Genetic variations of acidity in grape berries are controlled by the interplay between organic acids and potassium

• Published in: Theoretical and applied genetics Vol. 133; no. 3; pp. 993 - 1008
• Main Authors: Duchêne, Éric, Dumas, Vincent, Butterlin, Gisèle, Jaegli, Nathalie, Rustenholz, Camille, Chauveau, Aurélie, Bérard, Aurélie, Le Paslier, Marie Christine, Gaillard, Isabelle, Merdinoglu, Didier
• Format: Journal Article
• Language: English
• Published: Berlin/Heidelberg Springer Berlin Heidelberg 01.03.2020; Springer; Springer Nature B.V; Springer Verlag
• Subjects: Acidity; Acids; Acids - metabolism; Agriculture; Alleles; Biochemistry; Biomedical and Life Sciences; Biotechnology; Biotechnology industry; Chromosome Mapping; Chromosomes; Climate Change; Climatic conditions; Fruit - genetics; Fruits; Genes, Plant; Genetic aspects; Genetic crosses; Genetic diversity; Genetic Variation; genomics; Genotype; Genotypes; genotyping; Global warming; Grapes; High temperature; High-Throughput Nucleotide Sequencing; Hot Temperature; Hybridization; Hydrogen-Ion Concentration; Life Sciences; Malates - metabolism; Malic acid; Oligonucleotide Array Sequence Analysis; Organic acids; Original Article; pH effects; pH stability; Phenotype; Plant Biochemistry; Plant Breeding/Biotechnology; Plant Genetics and Genomics; Potassium; Potassium - metabolism; progeny; Quantitative genetics; Quantitative Trait Loci; quantitative traits; Simple sequence repeats; Single-nucleotide polymorphism; Tartaric acid; Vegetal Biology; Vitis - genetics; Vitis vinifera; France; United States; Israel; amélioration de la vigne; acidité du vin; adaptation au changement climatique; réchauffement climatique; baie de raisin
• ISSN: 0040-5752; 1432-2242; 1432-2242
• DOI: 10.1007/s00122-019-03524-9

Key message In a grapevine segregating population, genomic regions governing berry pH were identified, paving the way for breeding new grapevine varieties best adapted to a warming climate.
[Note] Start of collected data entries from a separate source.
(** ** project.cpp *)

(** C8.  Two runs of the exported [project_webmercator] that differ only
    in [dataFormat] and [method] give the same result, and that result is
    the one of [project_webmercator<double, Bilinear<double> >] on grids
    of [double]. *)
Theorem C8_format_and_method_ignored
    (index_t_of_int : Z -> nat)
    (Bilinear : forall T : NumericType, Interpolator T)
    (project_webmercator_hpp :
       forall T : NumericType, Interpolator T ->
         Grid (carrier T) -> double -> double -> double -> double ->
         Grid (carrier T) -> nat -> nat -> nat -> nat ->
         option (list (carrier T)))
    (from : string) (fromStride fromRows fromCols : Z)
    (lng1 lng2 lat1 lat2 : Z)
    (to : string) (toStride toRows toCols : Z)
    (x y totalWidth totalHeight : Z)
    (dataFormat method dataFormat' method' : string) (fs : files) :
  let run := project_webmercator index_t_of_int Bilinear
               project_webmercator_hpp
               from fromStride fromRows fromCols lng1 lng2 lat1 lat2
               to toStride toRows toCols x y totalWidth totalHeight in
  run dataFormat method fs = run dataFormat' method' fs /\
  run dataFormat method fs =
  match fs from, fs to with
  | Some from_f, Some to_f =>
      option_map (write_file fs to)
        (project_webmercator_hpp double_type (Bilinear double_type)
           (mkGrid from_f (index_t_of_int fromStride)
              (index_t_of_int fromRows) (index_t_of_int fromCols))
           (of_Z lat1) (of_Z lat2) (of_Z lng1) (of_Z lng2)
           (mkGrid to_f (index_t_of_int toStride)
              (index_t_of_int toRows) (index_t_of_int toCols))
           (index_t_of_int x) (index_t_of_int totalWidth)
           (index_t_of_int y) (index_t_of_int totalHeight))
  | _, _ => None
  end.
Proof.
  intros run. split; [reflexivity|].
  unfold run, project_webmercator, project_webmercator_files.
  destruct (fs from) as [from_f|]; [|reflexivity].
  destruct (fs to) as [to_f|]; [|reflexivity].
  destruct (project_webmercator_hpp _ _ _ _ _ _ _ _ _ _ _ _); reflexivity.
Qed.

(** ** getProjection *)

Lemma getProjection_None (name : string) :
  getProjection name = None <->
  name <> "epsg:3857"%string /\ name <> "mollweide"%string.
Proof.
  unfold getProjection.
  destruct (String.eqb_spec name "epsg:3857") as [E1|E1].
  - split; [discriminate | intros [H _]; contradiction].
  - destruct (String.eqb_spec name "mollweide") as [E2|E2].
    + split; [discriminate | intros [_ H]; contradiction].
    + split; [intros _; split; assumption | reflexivity].
Qed.

(** C7.  [getProjection] returns a WebMercator instance for "epsg:3857", a
    Mollweide instance for "mollweide" and no instance for every other
    name; the call of the engine fails exactly for the names without an
    instance, and then no resampling pass is run. *)
Theorem C7_getProjection :
  getProjection "epsg:3857" = Some WebMercatorProjection /\
  getProjection "mollweide" = Some MollweideProjection /\
  (forall name : string,
     name <> "epsg:3857"%string -> name <> "mollweide"%string ->
     getProjection name = None) /\
  (forall (T : NumericType) (pInterp : Interpolator T)
     (source : Grid (carrier T)) (lat_south lat_north lng_west lng_east : double)
     (target : Grid (carrier T)) (x_origin x_total y_origin y_total : Z)
     (projection_id : string),
     (reproject pInterp source lat_south lat_north lng_west lng_east
        target x_origin x_total y_origin y_total projection_id = Failure <->
      getProjection projection_id = None) /\
     (getProjection projection_id = None <->
      projection_id <> "epsg:3857"%string /\
      projection_id <> "mollweide"%string) /\
     (forall p, getProjection projection_id = Some p ->
        reproject pInterp source lat_south lat_north lng_west lng_east
          target x_origin x_total y_origin y_total projection_id =
        Success (project p pInterp source lat_south lat_north
                   lng_west lng_east x_origin x_total y_origin y_total
                   target))).
Proof.
  split; [reflexivity|]. split; [reflexivity|]. split.
  - intros name H1 H2. apply getProjection_None. split; assumption.
  - intros. split; [|split].
    + unfold reproject. destruct (getProjection projection_id).
      * split; discriminate.
      * split; reflexivity.
    + apply getProjection_None.
    + intros p Hp. unfold reproject. rewrite Hp. reflexivity.
Qed.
As a consequence of global warming, grapevine berry acidity is expected to dramatically decrease. Adapting grapevine ( Vitis vinifera L.) varieties to the climatic conditions of the future requires a better understanding of the genetic architecture of acidity-related traits. For this purpose, we studied during five growing seasons 120 individuals from a grapevine biparental cross. Each offspring was genotyped by simple sequence repeats markers and by hybridization on a 20-K Grapevine Illumina ® SNP chip. Quantitative trait loci (QTLs) for pH colocalized with QTLs for the ratio between potassium and tartaric acid concentrations, on chromosomes 10, 11 and 13. Strong QTLs for malic acid concentration or for the malic acid-to-tartaric acid ratio, on chromosomes 6 and 8, were not associated with variations of pH but can be useful for controlling pH stability under high temperatures. Our study highlights the interdependency between acidity parameters and consequently the constraints and degrees of freedom for designing grapevine genotypes better adapted to the expected warmer climatic conditions. In particular, it is possible to create grapevine genotypes with a high berry acidity as the result of both high tartaric acid concentrations and low K + accumulation capacities.